== ASSIGNMENT ==
Reproduce the whole listing, keeping every character the same.

== RECORDS PROVIDED ==
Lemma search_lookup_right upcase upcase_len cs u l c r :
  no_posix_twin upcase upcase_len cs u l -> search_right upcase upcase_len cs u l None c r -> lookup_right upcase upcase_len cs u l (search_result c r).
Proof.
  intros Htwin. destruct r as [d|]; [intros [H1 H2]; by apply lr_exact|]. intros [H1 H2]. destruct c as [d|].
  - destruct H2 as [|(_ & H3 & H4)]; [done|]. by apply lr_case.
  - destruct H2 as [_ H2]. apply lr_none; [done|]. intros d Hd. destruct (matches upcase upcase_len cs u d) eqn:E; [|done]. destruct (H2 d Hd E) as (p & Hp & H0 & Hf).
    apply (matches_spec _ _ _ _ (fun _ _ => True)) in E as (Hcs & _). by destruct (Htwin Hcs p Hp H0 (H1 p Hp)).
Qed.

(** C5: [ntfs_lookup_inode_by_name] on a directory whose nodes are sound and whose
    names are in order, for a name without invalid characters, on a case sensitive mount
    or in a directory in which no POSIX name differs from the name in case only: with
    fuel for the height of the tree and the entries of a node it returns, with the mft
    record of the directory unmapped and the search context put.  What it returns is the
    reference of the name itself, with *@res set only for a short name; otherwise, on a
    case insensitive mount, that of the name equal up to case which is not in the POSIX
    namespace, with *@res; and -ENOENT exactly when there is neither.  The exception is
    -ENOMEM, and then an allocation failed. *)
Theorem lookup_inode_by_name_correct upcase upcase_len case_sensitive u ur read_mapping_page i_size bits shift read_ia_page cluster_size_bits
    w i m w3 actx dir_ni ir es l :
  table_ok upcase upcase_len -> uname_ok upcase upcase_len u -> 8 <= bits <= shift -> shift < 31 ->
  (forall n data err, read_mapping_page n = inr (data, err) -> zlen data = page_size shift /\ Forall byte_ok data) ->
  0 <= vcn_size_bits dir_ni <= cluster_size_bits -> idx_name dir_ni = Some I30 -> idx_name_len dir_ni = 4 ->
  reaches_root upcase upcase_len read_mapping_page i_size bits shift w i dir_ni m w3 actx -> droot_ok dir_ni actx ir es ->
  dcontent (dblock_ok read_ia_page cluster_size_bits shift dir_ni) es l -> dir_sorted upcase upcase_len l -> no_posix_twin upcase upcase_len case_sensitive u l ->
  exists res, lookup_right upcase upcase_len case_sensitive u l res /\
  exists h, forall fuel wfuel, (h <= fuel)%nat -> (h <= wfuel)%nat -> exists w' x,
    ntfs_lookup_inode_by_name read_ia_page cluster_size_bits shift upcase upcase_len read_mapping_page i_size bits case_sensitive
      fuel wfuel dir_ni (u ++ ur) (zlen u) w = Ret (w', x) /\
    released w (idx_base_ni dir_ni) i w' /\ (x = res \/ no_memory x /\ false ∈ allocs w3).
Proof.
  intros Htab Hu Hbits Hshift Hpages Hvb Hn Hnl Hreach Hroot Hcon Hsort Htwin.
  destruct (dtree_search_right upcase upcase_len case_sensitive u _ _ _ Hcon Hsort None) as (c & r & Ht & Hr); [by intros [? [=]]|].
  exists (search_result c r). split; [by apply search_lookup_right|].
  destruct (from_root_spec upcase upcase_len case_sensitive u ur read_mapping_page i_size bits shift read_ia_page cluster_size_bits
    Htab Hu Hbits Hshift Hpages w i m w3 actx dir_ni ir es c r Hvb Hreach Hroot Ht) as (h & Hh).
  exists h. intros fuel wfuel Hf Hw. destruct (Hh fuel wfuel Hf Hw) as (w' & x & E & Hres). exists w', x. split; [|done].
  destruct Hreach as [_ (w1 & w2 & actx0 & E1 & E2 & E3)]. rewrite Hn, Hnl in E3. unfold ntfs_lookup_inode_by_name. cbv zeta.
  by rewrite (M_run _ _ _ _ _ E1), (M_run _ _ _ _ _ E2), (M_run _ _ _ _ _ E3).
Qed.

== EXPECTED ANSWER ==
Lemma search_lookup_right upcase upcase_len cs u l c r :
  no_posix_twin upcase upcase_len cs u l -> search_right upcase upcase_len cs u l None c r -> lookup_right upcase upcase_len cs u l (search_result c r).
Proof.
  intros Htwin. destruct r as [d|]; [intros [H1 H2]; by apply lr_exact|]. intros [H1 H2]. destruct c as [d|].
  - destruct H2 as [|(_ & H3 & H4)]; [done|]. by apply lr_case.
  - destruct H2 as [_ H2]. apply lr_none; [done|]. intros d Hd. destruct (matches upcase upcase_len cs u d) eqn:E; [|done]. destruct (H2 d Hd E) as (p & Hp & H0 & Hf).
    apply (matches_spec _ _ _ _ (fun _ _ => True)) in E as (Hcs & _). by destruct (Htwin Hcs p Hp H0 (H1 p Hp)).
Qed.

(** C5: [ntfs_lookup_inode_by_name] on a directory whose nodes are sound and whose
    names are in order, for a name without invalid characters, on a case sensitive mount
    or in a directory in which no POSIX name differs from the name in case only: with
    fuel for the height of the tree and the entries of a node it returns, with the mft
    record of the directory unmapped and the search context put.  What it returns is the
    reference of the name itself, with *@res set only for a short name; otherwise, on a
    case insensitive mount, that of the name equal up to case which is not in the POSIX
    namespace, with *@res; and -ENOENT exactly when there is neither.  The exception is
    -ENOMEM, and then an allocation failed. *)
Theorem lookup_inode_by_name_correct upcase upcase_len case_sensitive u ur read_mapping_page i_size bits shift read_ia_page cluster_size_bits
    w i m w3 actx dir_ni ir es l :
  table_ok upcase upcase_len -> uname_ok upcase upcase_len u -> 8 <= bits <= shift -> shift < 31 ->
  (forall n data err, read_mapping_page n = inr (data, err) -> zlen data = page_size shift /\ Forall byte_ok data) ->
  0 <= vcn_size_bits dir_ni <= cluster_size_bits -> idx_name dir_ni = Some I30 -> idx_name_len dir_ni = 4 ->
  reaches_root upcase upcase_len read_mapping_page i_size bits shift w i dir_ni m w3 actx -> droot_ok dir_ni actx ir es ->
  dcontent (dblock_ok read_ia_page cluster_size_bits shift dir_ni) es l -> dir_sorted upcase upcase_len l -> no_posix_twin upcase upcase_len case_sensitive u l ->
  exists res, lookup_right upcase upcase_len case_sensitive u l res /\
  exists h, forall fuel wfuel, (h <= fuel)%nat -> (h <= wfuel)%nat -> exists w' x,
    ntfs_lookup_inode_by_name read_ia_page cluster_size_bits shift upcase upcase_len read_mapping_page i_size bits case_sensitive
      fuel wfuel dir_ni (u ++ ur) (zlen u) w = Ret (w', x) /\
    released w (idx_base_ni dir_ni) i w' /\ (x = res \/ no_memory x /\ false ∈ allocs w3).
Proof.
  intros Htab Hu Hbits Hshift Hpages Hvb Hn Hnl Hreach Hroot Hcon Hsort Htwin.
  destruct (dtree_search_right upcase upcase_len case_sensitive u _ _ _ Hcon Hsort None) as (c & r & Ht & Hr); [by intros [? [=]]|].
  exists (search_result c r). split; [by apply search_lookup_right|].
  destruct (from_root_spec upcase upcase_len case_sensitive u ur read_mapping_page i_size bits shift read_ia_page cluster_size_bits
    Htab Hu Hbits Hshift Hpages w i m w3 actx dir_ni ir es c r Hvb Hreach Hroot Ht) as (h & Hh).
  exists h. intros fuel wfuel Hf Hw. destruct (Hh fuel wfuel Hf Hw) as (w' & x & E & Hres). exists w', x. split; [|done].
  destruct Hreach as [_ (w1 & w2 & actx0 & E1 & E2 & E3)]. rewrite Hn, Hnl in E3. unfold ntfs_lookup_inode_by_name. cbv zeta.
  by rewrite (M_run _ _ _ _ _ E1), (M_run _ _ _ _ _ E2), (M_run _ _ _ _ _ E3).
Qed.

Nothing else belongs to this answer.